I wouldn't really think of iRODS as low level storage management.
iRODS is really the only platform for policy managed data
preservation. It does indeed virtualize storage, providing a
global, logical namespace over heterogeneous types of storage, it
also allows you to enforce preservation policies at each storage
location, no matter what client or access method is used. It also
provides a global metadata catalog that is automatically maintained
and reflects the application of your preservation policies, allowing
audit and verification of your preservation policies.
In addition, iRODS is developing a pretty powerful metadata
management capability, allowing pluggable indexing and query
capability that allow synchronization with external indexes (e.g.
Elastic Search, MAUI, Jena triple store).

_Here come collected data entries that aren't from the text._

Lemma be_value_2 hi lo : 0 <= hi < 2 ^ 32 -> 0 <= lo < 2 ^ 32 -> be_value (be_bytes 4 hi ++ be_bytes 4 lo) = hi * 2 ^ 32 + lo.
Proof.
  intros Hh Hl. pose proof (read_u32_be hi [] Hh) as E1. pose proof (read_u32_be lo [] Hl) as E2. rewrite !be_bytes_4 in *.
  assert (H4 : forall a b c d, be_value [a; b; c; d] = d + 256 * (c + 256 * (b + 256 * (a + 256 * 0)))) by done.
  assert (H8 : forall a b c d e f g h, be_value [a; b; c; d; e; f; g; h]
    = h + 256 * (g + 256 * (f + 256 * (e + 256 * (d + 256 * (c + 256 * (b + 256 * (a + 256 * 0)))))))) by done.
  cbn [app read_u32] in *. injection E1 as E1. injection E2 as E2. rewrite H4 in E1, E2. rewrite H8. lia.
Qed.
Lemma decode_reg_cells addr size :
  in_width 64 addr -> in_width 64 size -> decode_reg (reg_cells addr size) = Some (addr, size).
Proof.
  intros Ha Hs. assert (E : forall x, in_width 64 x -> be_value (be_bytes 4 (u32 (Z.shiftr x 32)) ++ be_bytes 4 (u32 x)) = x).
  { intros x Hx. unfold in_width in Hx. rewrite be_value_2 by (apply wrap_range; lia). unfold u32, wrap. rewrite Z.shiftr_div_pow2 by lia.
    rewrite (Z.mod_small (x / 2 ^ 32)) by (split; [apply Z.div_pos; lia|apply Z.div_lt_upper_bound; lia]).
    pose proof (Z.div_mod x (2 ^ 32)). lia. }
  unfold decode_reg, reg_cells. rewrite !length_app, !length_be_bytes. cbn [Nat.add Nat.eqb]. do 2 f_equal.
  - rewrite app_assoc, take_app_length' by by rewrite length_app, !length_be_bytes. by apply E.
  - rewrite app_assoc, drop_app_length' by by rewrite length_app, !length_be_bytes. by apply E.
Qed.
Lemma node_range_eq props addr size :
  prop_of "reg" props = Some (reg_cells addr size) -> in_width 64 addr -> in_width 64 size -> node_range props = Some (addr, size).
Proof. intros Hp Ha Hs. unfold node_range. rewrite Hp. by apply decode_reg_cells. Qed.
Lemma node_range_cell props v : prop_of "reg" props = Some (cell v) -> node_range props = None.
Proof. intros Hp. unfold node_range. by rewrite Hp. Qed.
Lemma node_range_none props : prop_of "reg" props = None -> node_range props = None.
Proof. intros Hp. unfold node_range. by rewrite Hp. Qed.
Lemma node_irq_none props : prop_of "interrupts" props = None -> node_irq props = None.
Proof. intros Hp. unfold node_irq. rewrite Hp. by destruct (node_range props). Qed.
Lemma node_irq_eq props addr size irq :
  node_range props = Some (addr, size) -> prop_of "interrupts" props = Some (be_bytes 4 irq) -> 0 <= irq < 2 ^ 32 ->
  node_irq props = Some (addr, irq).
Proof.
  intros Hr Hp Hi. unfold node_irq. rewrite Hr, Hp. cbn [mbind option_bind fst].
  pose proof (read_u32_be irq [] Hi) as E. rewrite be_bytes_4 in *. cbn [app read_u32] in E. injection E as E. by rewrite E.
Qed.

Section Describes.
Context (config : Config) (Hok : map_ok config).
Local Abbreviation s := (system config).

Lemma bases_width :
  in_width 64 (cfg_ram_base s) /\ in_width 64 (cfg_ram_size (memory config)) /\ in_width 64 (cfg_uart_base s) /\
  in_width 64 (cfg_disk_base s) /\ in_width 64 (cfg_clint_base s) /\ in_width 64 (cfg_syscon_base s).
Proof using Hok.
  destruct Hok as [_ Hf]. apply Forall_app in Hf as [Hf _]. unfold memory_map in Hf. unfold in_width.
  repeat (apply Forall_cons in Hf as [? Hf]). simpl in *. lia.
Qed.
(** The range of each node, its [reg] of four cells, and its interrupt. *)
Lemma node_ranges name props addr size :
  prop_of "reg" props = Some (reg_cells addr size) -> in_width 64 addr -> in_width 64 size ->
  ranges (Node name props []) = [(addr, size)].
Proof. intros Hp Ha Hs. unfold ranges. cbn [nodes mbind list_bind omap list_omap]. by rewrite (node_range_eq _ _ _ Hp Ha Hs). Qed.
Lemma node_no_irq name props : prop_of "interrupts" props = None -> irq_lines (Node name props []) = [].
Proof. intros Hp. unfold irq_lines. cbn [nodes mbind list_bind omap list_omap]. by rewrite node_irq_none. Qed.
Lemma node_irqs name props addr size irq :
  prop_of "reg" props = Some (reg_cells addr size) -> in_width 64 addr -> in_width 64 size ->
  prop_of "interrupts" props = Some (be_bytes 4 irq) -> 0 <= irq < 2 ^ 32 ->
  irq_lines (Node name props []) = [(addr, irq)].
Proof.
  intros Hp Ha Hs Hi Hb. unfold irq_lines. cbn [nodes mbind list_bind omap list_omap].
  by rewrite (node_irq_eq _ _ _ _ (node_range_eq _ _ _ Hp Ha Hs) Hi Hb).
Qed.
Lemma omap_bind_nodes {A} (f : list (string * list Z) -> option A) (l : list tree) :
  omap f (l ≫= nodes) = l ≫= fun t => omap f (nodes t).
Proof. induction l as [|t l IH]; [done|]. cbn [mbind list_bind]. by rewrite omap_app, <-IH. Qed.
Lemma inner_ranges name props children :
  prop_of "reg" props = None -> ranges (Node name props children) = children ≫= ranges.
Proof.
  intros Hp. unfold ranges. cbn [nodes]. cbn [omap list_omap]. rewrite node_range_none by done. apply omap_bind_nodes.
Qed.
Lemma inner_irqs name props children :
  prop_of "interrupts" props = None -> irq_lines (Node name props children) = children ≫= irq_lines.
Proof.
  intros Hp. unfold irq_lines. cbn [nodes]. cbn [omap list_omap]. rewrite node_irq_none by done. apply omap_bind_nodes.
Qed.
Lemma cpus_ranges : ranges cpus_tree = [] /\ irq_lines cpus_tree = [].
Proof. by vm_compute. Qed.
Lemma chosen_ranges base :
  ranges (Node "chosen" [("bootargs", text (bootargs base)); ("stdout-path", text (stdout_path base))] []) = [].
Proof. by rewrite inner_ranges. Qed.

Lemma soc_ranges :
  ranges (soc_tree config) =
  [(cfg_ram_base s, cfg_ram_size (memory config)); (cfg_clint_base s, 0x10000); (cfg_uart_base s, 0x100); (cfg_disk_base s, 0x1000);
   (PLIC_BASE, 0x4000000); (cfg_syscon_base s, 0x1000); (RTC_BASE, 0x1000)].
Proof using Hok.
  destruct bases_width as (H1 & H2 & H3 & H4 & H5 & H6). unfold soc_tree. rewrite inner_ranges by done. cbn [mbind list_bind].
  rewrite chosen_ranges, (proj1 cpus_ranges), (node_ranges _ _ (cfg_ram_base s) (cfg_ram_size (memory config))), inner_ranges by done.
  cbn [mbind list_bind]. unfold clint_tree, uart_tree, virtio_tree, plic_tree, syscon_tree, rtc_tree.
  rewrite (node_ranges _ _ (cfg_clint_base s) 0x10000), (node_ranges _ _ (cfg_uart_base s) 0x100),
    (node_ranges _ _ (cfg_disk_base s) 0x1000), (node_ranges _ _ PLIC_BASE 0x4000000),
    (node_ranges _ _ (cfg_syscon_base s) 0x1000), (node_ranges _ _ RTC_BASE 0x1000) by done.
  done.
Qed.
Lemma soc_irq_lines :
  irq_lines (soc_tree config) = [(cfg_uart_base s, 10); (cfg_disk_base s, 1); (RTC_BASE, 11)].
Proof using Hok.
  destruct bases_width as (H1 & H2 & H3 & H4 & H5 & H6). unfold soc_tree. rewrite inner_irqs by done. cbn [mbind list_bind].
  rewrite (proj2 cpus_ranges), !node_no_irq, inner_irqs by done.
  cbn [mbind list_bind].
  assert (Ec : forall b, irq_lines (clint_tree b) = []) by (intros; by apply node_no_irq).
  assert (Es : forall b, irq_lines (syscon_tree b) = []) by (intros; by apply node_no_irq).
  assert (Eu : forall n c v, irq_lines (syscon_user n c v) = []) by (intros; by apply node_no_irq).
  assert (Ep : irq_lines plic_tree = []) by by apply node_no_irq.
  rewrite Ec, Es, !Eu, Ep. unfold uart_tree, virtio_tree, rtc_tree.
  rewrite (node_irqs _ _ (cfg_uart_base s) 0x100 10), (node_irqs _ _ (cfg_disk_base s) 0x1000 1),
    (node_irqs _ _ RTC_BASE 0x1000 11) by done.
  done.
Qed.
Lemma device_irqs disk_data :
  omap (fun d => irq ← dev_irq_id d; Some ((dev_range (shared_new (cfg_ram_size (memory config))) d).1, irq)) (system_devices config disk_data)
  = [(cfg_uart_base s, 10); (cfg_disk_base s, 1); (RTC_BASE, 11)].
Proof. unfold system_devices. destruct disk_data as [[|]|]; destruct (negb (cfg_tohost_addr s =? 0)); reflexivity. Qed.
End Describes.

(** C18. For every memory map without overlaps, the generated blob is a well-formed
    device tree that a reader of the format recovers, and it tells the truth
    about the bus: the address ranges it lists are those of the devices on the
    bus, each address in one of them (not taken by HTIF) reaches that device
    after any sequence of bus operations, and the interrupt lines it lists are
    those the devices raise. *)
Theorem dtb_describes_system (config : Config) (disk_data : option (list Z)) (ops : list bus_op) :
  map_ok config ->
  let b := foldl bus_exec (sys_bus (system_new config disk_data)) ops in
  exists t, fdt_read (generate_dtb config) = Some t /\
    ranges t ≡ₚ snd <$> memory_map config /\
    (forall r raw, r ∈ ranges t -> covers r raw -> (forall h, h ∈ htif_map config -> ~ covers h.2 raw) ->
       exists name, (name, r) ∈ memory_map config /\ reaches b raw (name, r)) /\
    irq_lines t = omap (fun d => irq ← dev_irq_id d; Some ((dev_range (shared_new (cfg_ram_size (memory config))) d).1, irq))
                    (system_devices config disk_data).
Proof.
  intros Hok b. exists (soc_tree config). split; [apply dtb_roundtrip|].
  assert (Hp : ranges (soc_tree config) ≡ₚ snd <$> memory_map config) by (rewrite soc_ranges by done; unfold memory_map; cbn; solve_Permutation).
  split_and!; [done| |by rewrite soc_irq_lines, device_irqs].
  intros r raw Hr Hc Hh. rewrite Hp in Hr. apply list_elem_of_fmap in Hr as ([name r'] & -> & Hin). exists name. split; [done|].
  by apply reaches_covered.
Qed.
Lemma dtb_describes_system_witness :
  exists t, fdt_read (generate_dtb config_default) = Some t /\
    irq_lines t = [(0x10000000, 10); (0x90000000, 1); (0x101000, 11)] /\
    (0x80000000, 128 * 1024 * 1024) ∈ ranges t.
Proof.
  assert (Hok : map_ok config_default) by (apply (bool_decide_unpack _); by vm_compute).
  destruct (dtb_describes_system config_default None [BTick] Hok) as (t & Ht & Hr & _ & Hi).
  exists t. split; [exact Ht|]. split; [rewrite Hi; by vm_compute|]. rewrite Hr. left.
Defined.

With the pluggable rule engine and asynchronous messaging
architecture,it becomes rather straight forward to generate audit
and provenance metadata that will track every single operation on
your data, pre and post, including any plugins you may develop or
utilize.
iRODS is middleware, rather than a prepackaged solution. This
middleware supports plug-ins and configurable policies at all
points, so you are not limited by a pre-defined set of tools. iRODS
also can be connected to wide range of preservation, computation,
and enterprise services, and can manage large amounts (both in
number of obects and size of objects) of data, and efficiently move
and manage data using high performance protocols, including third
party data transfer protocols.
iRODS also is built to support federation, so that your preservation
environment may share data with other institutions while remaining
under audit and policy control. I know that's a lot, it's really
complicated, but folks are doing this for many many millions of
objects, many many thousands of users, and with a range of object
sizes.
For your example on generating paths for datastreams, that is
expressed as a policy within iRODS, so when your 'put' an object to
the data store, iRODS can apply any sort of rule you wish to compute
logical path names, and these logical names can then map to any sort
of data store, be it a local disk, an object store, a cloud store,
or any combination, automatically.
MC
On 08/07/2015 02:50 AM, Jeevan Patnaik
wrote:
I am not clear about the actual advantage of having
iRODS or any other low level storage management. What are it's
benefits exactly and when should we use it?
In Fedora-commons with normal file system low level
storage: a datastream created on May 8th, 2009 might be
located in the 2009/0508/20/48/ directory. What does iRODS do
in place of this? And how can it be helpful here?